Et je développe encore une fois dans Vertèbres cette idée lancée avec Dans les veines et développée au fil de beaucoup de mes romans, que les plus monstrueux ne sont pas toujours ceux que l'on croit. Que l'être humain est un monstre pire que le monstre.
Actusf : Quelles ont été vos sources d’inspiration ?
Morgane Caussarieu : La bande son de Vertèbres ce sont des slogans de pub, la chanson « Mélissa, non ne pleure pas » des Minikeums, et les tubes de Roch Voisine et Lara Fabian qu'écoute Marylou. Je ne sais pas si c'est une inspiration, ce n'est évidemment pas ce que j'écoute en boucle, mais ça donne le ton kitsch et décalé. Je ne pense pas avoir eu de vrai inspiration musicale pour ce roman.
Par contre, c'est sûr qu'en écrivant je pensais au plus grand roman de Stephen King, Ça, auquel je fais ouvertement un clin d’œil, et aussi à des films comme ET, ou des séries comme Strangers Things. Les Chair de Poule étaient bien sûr aussi là avec moi, il me tenait à cœur d'écrire un Chair de poule pour adulte, car c'est ce que j'ai envie de lire, moi, vingt ans après la série de livre à succès de R. L Stine.
Pour le côté « body-horror », Cronenberg n'était pas loin, je suis fan. Mes films de loup-garous préférés sont Ginger Snaps, Wolf, et Le loup-garou de Londres, et je les ai revu avant de me lancer dans l'écriture, car je ne suis pas spécialement une spécialiste de la créature. Le post-modernisme et l'ultra référence ont toujours fait partie intégrante de mon œuvre. Je me suis toujours considérée comme une pure enfant de ma génération, et j'aime bien faire du neuf en m'appuyant sur du classique.

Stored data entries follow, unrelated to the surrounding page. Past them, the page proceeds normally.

(** Modelled from the spec: the state store client [data_store] (module
    [data_store] is not among the sources).  [get(key) -> value|absent].
    An unreachable store either raises or answers absent. *)
Definition data_store_get (key : string) : M (option Value) :=
  fun s =>
    match store_mode (env s) with
    | StoreOk => (Val (store (env s) !! key ≫= live (clock (env s))), s)
    | StoreRaises => (Raise (Error "data store unreachable"), s)
    | StoreSilent => (Val None, s)
    end.

(** Modelled from the spec: [set(key, value, expire?: duration) -> ok],
    [expire] in seconds. *)
Definition data_store_set (key : string) (v : Value) (expire : option Z) : M unit :=
  fun s =>
    match store_mode (env s) with
    | StoreOk =>
        let e := {| entry_value := v;
                    expires_at := (fun d => clock (env s) + d * US_PER_SECOND) <$> expire |} in
        (Val tt, {| self := self s;
                    env := with_store (<[key := e]> (store (env s))) (env s) |})
    | StoreRaises => (Raise (Error "data store unreachable"), s)
    | StoreSilent => (Val tt, s)
    end.

(** Modelled from the spec: the alerting sink
    [send_alert(message, source_tag) -> ok|error] (module [social] is not
    among the sources). *)
Definition discord_send_system_alert (message source : string) : M unit :=
  fun s =>
    if discord_up (env s)
    then (Val tt, {| self := self s; env := with_effect (Alert message source) (env s) |})
    else (Raise (Error "discord unreachable"), s).
Lemma clamped_fc_low (c : Q) (s : State) :
  cutoff s = Fin c -> c <= 0.45 * 44100.0 ->
  clamped_fc s = Fin (c / 44100.0).
Proof.
  intros Hc Hle. unfold clamped_fc, SAMPLE_RATE. cbv zeta. rewrite Hc.
  rewrite fdiv_pos by reflexivity.
  assert (H : c / 44100.0 <= 0.45).
  { apply Qle_shift_div_r; [ reflexivity | exact Hle ]. }
  apply Qle_bool_iff in H. simpl. now rewrite H.
Qed.

Lemma clamped_fc_special (s : State) :
  (cutoff s = PInf -> clamped_fc s = Fin 0.45)
  /\ (cutoff s = NaN -> clamped_fc s = Fin 0.45)
  /\ (cutoff s = NInf -> clamped_fc s = NInf).
Proof.
  unfold clamped_fc. cbv zeta. repeat split; intros ->; reflexivity.
Qed.

(** C4.  Whatever the live cutoff is (a number of any size, an infinity or
    NaN), the normalised frequency [fc] that [updateFilterCoefficients]
    uses is at most 0.45, and the three coefficients it writes are the
    mapper's formulas at that [fc]; a cutoff at or above 0.45 times the sample
    rate gives exactly 0.45.  The clamp is the first thing the function
    does. *)
Theorem cutoff_clamp_invariant (s : State) :
  fle (clamped_fc s) (Fin 0.45) = true
  /\ acr (updateFilterCoefficients s) = mapper_acr (clamped_fc s)
  /\ tune (updateFilterCoefficients s)
     = mapper_tune (clamped_fc s) (thermal s)
  /\ resQuad (updateFilterCoefficients s)
     = mapper_resQuad (clamped_fc s) (resonance s)
  /\ (forall c, cutoff s = Fin c -> 0.45 * 44100.0 <= c ->
      clamped_fc s =~ Fin 0.45)
  /\ (forall c, cutoff s = Fin c -> c <= 0.45 * 44100.0 ->
      clamped_fc s = Fin (c / 44100.0))
  /\ (cutoff s = PInf -> clamped_fc s = Fin 0.45)
  /\ (cutoff s = NaN -> clamped_fc s = Fin 0.45).
Proof.
  split; [ apply clamped_fc_le | ].
  do 3 (split; [ reflexivity | ]).
  split; [ intros c; apply clamped_fc_high | ].
  split; [ intros c; apply clamped_fc_low | ].
  destruct (clamped_fc_special s) as (H1 & H2 & _). split; assumption.
Qed.
Definition praat_try (samples : list R) (sample_rate : Z)
    : py PraatFeatures :=
  (sound <- call (new_Sound L samples sample_rate) ;;
   let duration := duration L sound in
   pitch <- call (to_pitch_ac L sound 0.01 50 600) ;;
   f0_values <- call (pitch_f0_values pitch duration) ;;
   let '(f0_mean, f0_range) := f0_stats f0_values in
   formant <- call (to_formant_burg L sound 0.01 5 5500) ;;
   '(f1_values, f2_values) <- call (formant_values formant duration) ;;
   let f1_mean := mean_or_zero f1_values in
   let f2_mean := mean_or_zero f2_values in
   '(jitter, shimmer) <- perturbation sound duration ;;
   speech_rate <- estimate_speech_rate (length f0_values) duration ;;
   py_ret {| f0_mean := f0_mean; f0_range := f0_range;
             jitter := jitter; shimmer := shimmer;
             f1 := f1_mean; f2 := f2_mean;
             speech_rate := speech_rate |})%py.

Definition extract_praat_features (samples : list R) (sample_rate : Z)
    : py PraatFeatures :=
  try_except (praat_try samples sample_rate)
    (fun e =>
       (print (Printed ("Error in Praat extraction: " ++ e)) ;;;
        py_ret praat_defaults)%py).

(* ------------------------------------------------------------------ *)
(** ** The [/extract_features] route *)

(** The JSON object of a successful answer: the four keys of [basic], the
    key [mfcc] and the seven keys of [praat_features], copied one by one. *)
Record FeatureRecord : Type := {
  basic_part : BasicFeatures;
  mfcc : list R;
  praat_part : PraatFeatures
}.

(** A feature record (status 200) or [{"error": msg}] with its status. *)
Inductive Response : Type :=
| Features (r : FeatureRecord)
| Error (status : Z) (msg : string).

Definition header_size : nat := 44.

Definition decode_samples (raw : list Z) : list R :=
  map (fun v => IZR v / 32768) raw.

Definition extract_features_try (data : list byte) : py Response :=
  (let audio_data := skipn header_size data in
   raw <- call (np_frombuffer audio_data) ;;
   let samples := decode_samples raw in
   let sample_rate := 16000%Z in
   basic <- call (compute_basic_features L samples sample_rate) ;;
   let mfcc := compute_mfcc L samples sample_rate 13 in
   praat_features <- extract_praat_features samples sample_rate ;;
   print (PrintedReport basic mfcc praat_features (length samples)) ;;;
   py_ret (Features {| basic_part := basic; mfcc := mfcc;
                       praat_part := praat_features |}))%py.

(** [file] is [None] when the request has no ["file"] field. *)
Definition extract_features (file : option (list byte)) : py Response :=
  match file with
  | None => py_ret (Error 400 "file field missing")
  | Some data =>
      if (length data =? 0)%nat
      then py_ret (Error 400 "empty file")
      else
        try_except (extract_features_try data)
          (fun e =>
             (print (Printed ("Error in extract_features: " ++ e)) ;;;
              print PrintedTraceback ;;;
              py_ret (Error 500 e))%py)
  end.

End Praat.

(* ------------------------------------------------------------------ *)
(** ** What the libraries promise *)

Definition all_zero (x : list R) : Prop := Forall (fun v => v = 0) x.



(** [np.exp] never returns a negative number. *)
Definition exp_nonnegative (L : Libs) : Prop := forall y, 0 <= np_exp L y.

(* ------------------------------------------------------------------ *)
(** ** Example libraries

    Concrete libraries on which the statements below are exercised. *)

(** Bin [k] of the discrete Fourier transform, as numpy documents it. *)
Definition dft_bin (x : list R) (k : nat) : complex :=
  let angle (n : nat) := 2 * PI * INR k * INR n / INR (length x) in
  let indexed := combine (seq 0 (length x)) x in
  {| re := np_sum (map (fun p => snd p * cos (angle (fst p))) indexed);
     im := - np_sum (map (fun p => snd p * sin (angle (fst p))) indexed) |}.

Definition ideal_fft (x : list R) : exc (list complex) :=
  match x with
  | [] => Raise "Invalid number of FFT data points (0) specified."
  | _ => Ret (map (dft_bin x) (seq 0 (length x)))
  end.

(** The periodic Hann window of [N] points. *)
Definition hann (N : nat) : list R :=
  if (N =? 1)%nat then [1]
  else map (fun n => 0.5 - 0.5 * cos (2 * PI * INR n / INR N)) (seq 0 N).

(** The one-sided periodogram with constant detrending, a Hann window and
    the "spectrum" scaling. *)
Definition ideal_periodogram (x : list R) (fs : Z) : exc (list R * list R) :=
  let N := length x in
  let m := np_mean x in
  let w := hann N in
  let xw := np_mul w (map (fun v => v - m) x) in
  let scale := 1 / (np_sum w * np_sum w) in
  let sides (k : nat) : R :=
    if ((k =? 0) || (Nat.even N && (k =? N / 2)))%nat then 1 else 2 in
  let bins := seq 0 (N / 2 + 1) in
  Ret (map (fun k => INR k * IZR fs / INR N) bins,
       map (fun k => let X := dft_bin xw k in
                     (re X * re X + im X * im X) * scale * sides k) bins).

(** A stand-in for parselmouth: the sound is its samples and rate, every
    frame reports the pitch [f0] and no formant, and the pulse train holds
    [pulses] points.  The arithmetic is exact. *)
Definition example_libs
    (pgram : list R -> Z -> exc (list R * list R))
    (f0 : option R) (pulses : Z) : Libs :=
  {| periodogram := pgram;
     np_fft := ideal_fft;
     np_exp := exp;
     np_log := ln;
     quotient_error := fun _ _ => 0;
     Sound := (list R * Z)%type;
     Pitch := unit;
     Formant := unit;
     PointProcess := unit;
     new_Sound := fun samples fs => Ret (samples, fs);
     duration := fun s => INR (length (fst s)) / IZR (snd s);
     to_pitch_ac := fun _ _ _ _ => Ret tt;
     pitch_bool := fun _ => true;
     pitch_get_value_at_time := fun _ _ => Ret f0;
     to_formant_burg := fun _ _ _ _ => Ret tt;
     formant_bool := fun _ => true;
     formant_get_value_at_time := fun _ _ _ => Ret None;
     to_point_process := fun _ _ _ => Ret tt;
     point_process_bool := fun _ => true;
     get_number_of_points := fun _ => Ret pulses;
     get_jitter_local := fun _ _ _ _ _ _ => Ret 0.01;
     get_shimmer_local := fun _ _ _ _ _ _ _ _ => Ret 0.05 |}.
(** * ACF Guidance Harvester v2: content validation and source chain

    A shallow embedding of [scripts_v2/validate.py], of the source chain,
    the loading of the inventory and the validation of an output directory
    of [scripts_v2/harvest_v2.py], of the audit of [scripts_v2/audit_v1.py]
    and of the selection of the rows to repair of [scripts_v2/repair.py],
    with the properties of the resolution engine and of the validation gate
    proved over it.

    Conventions.
    - A Python [str] is a list of Unicode code points ([pystr]); [bytes] is a
      [list byte].  Literals of the source are written as Rocq strings and
      coerced.
    - What the Python runtime and the third-party libraries compute (UTF-8
      decoding, [str.lower], [re], [os.path], [urllib.parse], BeautifulSoup,
      SHA-256) is a field of the class [PyRuntime]; the program text is
      written over these fields, so each definition reads like the function
      it embeds and every theorem holds for every runtime.  [Ascii7] is an
      executable instance, exact on the 7-bit inputs used in the examples.
    - The file system, the persisted [metadata.json] records, the HTTP
      requests issued and the lines written to the debug logger form the
      [world] threaded through the harvesting functions.
    - [time.sleep] has no counterpart; the fields [harvested_at] and
      [harvester_version] of the metadata are left out. *)

From Stdlib Require Import String Ascii NArith Arith Bool Lia List.
From Stdlib.Strings Require Import Byte.
From Stdlib Require Import DecimalString DecimalNat Sorted.
Import ListNotations.
Open Scope string_scope.
Open Scope list_scope.
Open Scope nat_scope.

Set Implicit Arguments.

(** ** Python values *)

Definition pystr := list N.

Definition lit (s : string) : pystr := map Byte.to_N (list_byte_of_string s).
Coercion lit : string >-> pystr.

Definition bytes := list byte.

Definition b (s : string) : bytes := list_byte_of_string s.

Fixpoint eqb_list {A : Type} (eqb : A -> A -> bool) (l1 l2 : list A) : bool :=
  match l1, l2 with
  | [], [] => true
  | x :: l1', y :: l2' => eqb x y && eqb_list eqb l1' l2'
  | _, _ => false
  end.

Definition str_eqb (s t : pystr) : bool := eqb_list N.eqb s t.

(** [s.startswith(p)], on [str] and on [bytes]. *)
Fixpoint prefixb {A : Type} (eqb : A -> A -> bool) (p s : list A) : bool :=
  match p, s with
  | [], _ => true
  | x :: p', y :: s' => eqb x y && prefixb eqb p' s'
  | _ :: _, [] => false
  end.

Definition startswith (s p : pystr) : bool := prefixb N.eqb p s.
Definition bytes_startswith (s p : bytes) : bool := prefixb Byte.eqb p s.

(** [sub in s]. *)
Fixpoint contains (s sub : pystr) : bool :=
  startswith s sub
  || match s with
     | [] => false
     | _ :: s' => contains s' sub
     end.

(** [s.replace(old, new)] for a non-empty [old]: leftmost occurrences, not
    overlapping. *)
Fixpoint replace_from (fuel : nat) (old new s : pystr) : pystr :=
  match fuel with
  | O => s
  | S fuel' =>
      match s with
      | [] => []
      | c :: s' =>
          if startswith s old
          then new ++ replace_from fuel' old new (skipn (length old) s)
          else c :: replace_from fuel' old new s'
      end
  end.

Definition replace (s old new : pystr) : pystr :=
  replace_from (length s) old new s.
(** * String-transform middleware for a GraphQL schema

    A shallow embedding of [string-transform-middleware.ts]: the rewrite pass
    that gives every String-terminated field of a graphql-compose schema an
    optional [textTransform] argument and wraps its resolver.

    Conventions of the embedding.
    - Run-time JavaScript values are the inductive [Value].  Numbers carry
      only what the middleware can observe of them (their truthiness), and
      strings are sequences of code units in the ASCII range, on which
      [String.prototype.toUpperCase]/[toLowerCase] swap [a-z] and [A-Z] and
      fix everything else.  Above code unit 127 the engine's case mappings
      do more (they can even change the length of a string) and [\s] has
      further members: such code units are outside the model, and the
      properties that depend on the case mappings beyond the three modes of
      [baseTransform] are stated for ASCII strings ([isAsciiString]).
    - A JavaScript call either returns or throws: [result].
    - A promise is represented by the way it settles, so an [async] function
      is again a function into [result].
    - graphql-compose's type composers are the inductive [OutputType].  Its
      code is not part of the repository: [getTypeName], [getUnwrappedTC],
      [getETC] and [add] are modelled by the library's behaviour.  The
      schema is taken to be well-formed: thunks resolve. *)

From Stdlib Require Import Ascii String ZArith Lia.
From stdpp Require Import base option list gmap strings.

Set Warnings "-register-all".

Local Open Scope string_scope.
Local Open Scope list_scope.

(** ** JavaScript values and exceptions *)

Inductive number : Type :=
| NaN
| Num (z : Z).

Inductive Value : Type :=
| VUndefined
| VNull
| VBool (b : bool)
| VNumber (n : number)
| VString (s : string)
| VArray (items : list Value)
| VObject (props : list (string * Value)).

(** The error classes that occur: [NotAString] is the private class of the
    middleware, [UserInputError] comes from apollo-server, [TypeError] is the
    engine's, [Error] is the plain class graphql-compose throws. *)
Inductive exn : Type :=
| NotAString
| UserInputError (message : string)
| TypeError (message : string)
| Error (message : string).

Inductive result (A : Type) : Type :=
| Ok (a : A)
| Throw (e : exn).

Arguments Ok {A} a.
Arguments Throw {A} e.

(** Sequencing stops at the first [Throw]; stdpp's [x ← r; k] is its
    notation. *)
#[global] Instance result_ret : MRet result := fun A a => Ok a.

#[global] Instance result_bind : MBind result := fun A B k r =>
  match r with
  | Ok a => k a
  | Throw e => Throw e
  end.

(** [e instanceof NotAString] *)
Definition instanceofNotAString (e : exn) : bool :=
  match e with
  | NotAString => true
  | _ => false
  end.

(** [!v] is [negb (truthy v)]. *)
Definition truthy (v : Value) : bool :=
  match v with
  | VUndefined | VNull => false
  | VBool b => b
  | VNumber NaN => false
  | VNumber (Num z) => negb (Z.eqb z 0)
  | VString s => negb (String.eqb s "")
  | VArray _ | VObject _ => true
  end.

(** [typeof v] *)
Definition typeof (v : Value) : string :=
  match v with
  | VUndefined => "undefined"
  | VNull => "object"
  | VBool _ => "boolean"
  | VNumber _ => "number"
  | VString _ => "string"
  | VArray _ | VObject _ => "object"
  end.

(** [v === 'lit'] for a string literal, as the [case] labels of a [switch]
    compare. *)
Definition strictEqString (v : Value) (lit : string) : bool :=
  match v with
  | VString s => String.eqb s lit
  | _ => false
  end.

(** [Array.isArray(v)] *)
Definition isArray (v : Value) : bool :=
  match v with
  | VArray _ => true
  | _ => false
  end.

Fixpoint lookupProp (key : string) (props : list (string * Value)) : Value :=
  match props with
  | [] => VUndefined
  | (k, v) :: rest => if String.eqb k key then v else lookupProp key rest
  end.

(** [o[key]] for a key that is a GraphQL name (so never an array index): a
    [TypeError] on [undefined] and [null], the own property on an object,
    [length] on arrays and strings, and [undefined] otherwise.  Properties
    inherited from a prototype (methods) are not modelled. *)
Definition getProp (o : Value) (key : string) : result Value :=
  match o with
  | VUndefined | VNull =>
      Throw (TypeError "Cannot read properties of null or undefined")
  | VObject props => Ok (lookupProp key props)
  | VArray items =>
      if String.eqb key "length" then Ok (VNumber (Num (Z.of_nat (length items))))
      else Ok VUndefined
  | VString s =>
      if String.eqb key "length" then Ok (VNumber (Num (Z.of_nat (String.length s))))
      else Ok VUndefined
  | VBool _ | VNumber _ => Ok VUndefined
  end.

(** ** Strings *)

Definition isUpperChar (c : ascii) : bool :=
  (65 <=? nat_of_ascii c)%nat && (nat_of_ascii c <=? 90)%nat.

Definition isLowerChar (c : ascii) : bool :=
  (97 <=? nat_of_ascii c)%nat && (nat_of_ascii c <=? 122)%nat.

Definition isDigitChar (c : ascii) : bool :=
  (48 <=? nat_of_ascii c)%nat && (nat_of_ascii c <=? 57)%nat.

(** The class [\w] : [A-Za-z0-9_]. *)
Definition isWordChar (c : ascii) : bool :=
  isUpperChar c || isLowerChar c || isDigitChar c || (nat_of_ascii c =? 95)%nat.

(** The class [\s] on the ASCII range: TAB, LF, VT, FF, CR and space.  [\S] is
    its complement. *)
Definition isSpaceChar (c : ascii) : bool :=
  ((9 <=? nat_of_ascii c)%nat && (nat_of_ascii c <=? 13)%nat)
  || (nat_of_ascii c =? 32)%nat.

Definition upperChar (c : ascii) : ascii :=
  if isLowerChar c then ascii_of_nat (nat_of_ascii c - 32) else c.

Definition lowerChar (c : ascii) : ascii :=
  if isUpperChar c then ascii_of_nat (nat_of_ascii c + 32) else c.

Fixpoint mapString (f : ascii -> ascii) (s : string) : string :=
  match s with
  | EmptyString => EmptyString
  | String c rest => String (f c) (mapString f rest)
  end.

(** [s.toUpperCase()] and [s.toLowerCase()] on the ASCII range: letter for
    letter, and nothing else changes. *)
Definition toUpperCase (s : string) : string := mapString upperChar s.
Definition toLowerCase (s : string) : string := mapString lowerChar s.

(** [s.charAt(0)] *)
Definition charAt0 (s : string) : string :=
  match s with
  | EmptyString => EmptyString
  | String c _ => String c EmptyString
  end.

(** [s.substr(1)] *)
Definition substr1 (s : string) : string :=
  match s with
  | EmptyString => EmptyString
  | String _ rest => rest
  end.

(** The greedy [\S*]: the longest prefix without white space, and what
    follows it.  Nothing comes after [\S*] in the pattern, so the match never
    backtracks. *)
Fixpoint spanNonSpace (s : string) : string * string :=
  match s with
  | EmptyString => (EmptyString, EmptyString)
  | String c rest =>
      if isSpaceChar c then (EmptyString, s)
      else let '(run, tail) := spanNonSpace rest in (String c run, tail)
  end.

(** [str.replace(/\w\S*/g, fn)]: scanning from the left, a match starts at a
    word character and takes all the non-space characters after it; [fn]
    rewrites the match and the scan goes on behind it.  [fuel] bounds the
    number of scan steps. *)
Fixpoint replaceWordNonSpace (fuel : nat) (fn : string -> string) (str : string)
  : string :=
  match fuel with
  | O => str
  | S fuel' =>
      match str with
      | EmptyString => EmptyString
      | String c rest =>
          if isWordChar c then
            let '(run, tail) := spanNonSpace rest in
            fn (String c run) +:+ replaceWordNonSpace fuel' fn tail
          else String c (replaceWordNonSpace fuel' fn rest)
      end
  end.

Definition toTitleCase (str : string) : string :=
  replaceWordNonSpace (String.length str)
    (fun txt => toUpperCase (charAt0 txt) +:+ toLowerCase (substr1 txt))
    str.

(** ** The base transform *)

Definition TransformFn : Type := Value -> Value -> result Value.

Definition baseTransform (value transform : Value) : result Value :=
  if negb (truthy transform) || negb (String.eqb (typeof value) "string")
  then Ok value
  else
    match value with
    | VString str =>
        if strictEqString transform "UPPERCASE" then Ok (VString (toUpperCase str))
        else if strictEqString transform "lowercase" then Ok (VString (toLowerCase str))
        else if strictEqString transform "TitleCase" then Ok (VString (toTitleCase str))
        else Throw (UserInputError "Value out of range")
    | _ => Ok value
    end.

(** ** Type composers *)

(** The type expression of a field, as graphql-compose builds it: a named
    composer (scalar, object, enum, interface, union) under any number of
    [NonNullComposer], [ListComposer] and [ThunkComposer] wrappers, each of
    which holds one inner expression. *)
Inductive OutputType : Type :=
| NamedTypeComposer (typeName : string)
| NonNullComposer (ofType : OutputType)
| ListComposer (ofType : OutputType)
| ThunkComposer (ofType : OutputType).

(** [outputType.getTypeName()]: the GraphQL notation of the expression; a
    thunk answers with the name of the type it stands for. *)
Fixpoint getTypeName (outputType : OutputType) : string :=
  match outputType with
  | NamedTypeComposer typeName => typeName
  | NonNullComposer ofType => getTypeName ofType +:+ "!"
  | ListComposer ofType => "[" +:+ getTypeName ofType +:+ "]"
  | ThunkComposer ofType => getTypeName ofType
  end.
(** [classList.remove(...tokens)]; the only caller, [removeHtmlClass], passes
    names of [themeList], none of which is empty or has white space. *)
Definition classList_remove (tokens : list string) (p : Page) : Page :=
  mkPage (activeThemeName p) (cssVars p)
         (filter (fun c => negb (existsb (String.eqb c) tokens)) (classList p))
         (classOps p ++ [ClassRemove tokens]) (storedThemeName p)
         (innerWidth p) (innerHeight p) (hasStartViewTransition p)
         (updateCallbacks p).

(** [addHtmlClass] *)
Definition addHtmlClass (value : ThemeName) (p : Page) : Outcome :=
  classList_add value p.

(** [removeHtmlClass] *)
Definition removeHtmlClass (value : ThemeName) (p : Page) : Page :=
  let otherThemeNameList :=
    filter (fun n => negb (String.eqb n value)) (map name themeList) in
  classList_remove otherThemeNameList p.

(** The effect [initTheme] registers with [watchEffect]: it runs once at
    registration and again after every change of [activeThemeName]. When
    [addHtmlClass] throws, the effect ends there: the classes are already
    removed and [setActiveThemeName] is not reached. *)
Definition themeEffectOutcome (p : Page) : Outcome :=
  let value := activeThemeName p in
  let p := removeHtmlClass value p in
  match addHtmlClass value p with
  | Returned p => Returned (setActiveThemeName value p)
  | Threw e p => Threw e p
  end.

(** The page the effect leaves, whether it ran to its end or threw. *)
Definition themeEffect (p : Page) : Page := pageOf (themeEffectOutcome p).

(** [initTheme] *)
Definition initTheme (p : Page) : Page := themeEffect p.

(** A theme name of the registered enumeration. *)
Definition registered (value : ThemeName) : bool :=
  existsb (String.eqb value) (map name themeList).

(** The Euclidean distance from the point [(x, y)] to the point [(cx, cy)]. *)
Definition distance (x y cx cy : R) : R :=
  sqrt ((x - cx) * (x - cx) + (y - cy) * (y - cy)).

(** The largest of the distances from [(x, y)] to the four corners of a
    viewport of width [w] and height [h]. *)
Definition farthestCorner (x y w h : R) : R :=
  Rmax (Rmax (distance x y 0 0) (distance x y w 0))
       (Rmax (distance x y 0 h) (distance x y w h)).

End Theme.

(* ================================================================== *)
(** * Sample states *)
(* ================================================================== *)

Module Sample.

Import TagsView.

Definition plainMeta (t : string) : RouteMeta := mkMeta (Some t) None.

Definition dashboardRoute : RouteLocationNormalized :=
  mkRoute "/dashboard" "/dashboard" (Some "Dashboard") []
          (mkMeta (Some "Dashboard") (Some true)).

Actusf : Et maintenant ? Sur quoi travaillez-vous ?
Morgane Caussarieu : Je reviens aux Vampires. Ce sera un roman futuriste décalé dans lequel les vampires ont envahi le monde et font de la télé-réalité. Une seule femme pourra s'opposer à eux : Barbie, la tentatrice blondasse, la bimbo au sang empoisonné. Ça va s'appeler Barbie contre les vampires, et ce sera une fausse suite à Dans les veines, Je suis ton ombre, et Rouge Toxic. Comme toujours, ça se lit totalement indépendamment.
Ce sera un roman pour adulte, entre humour noir, SF et horreur.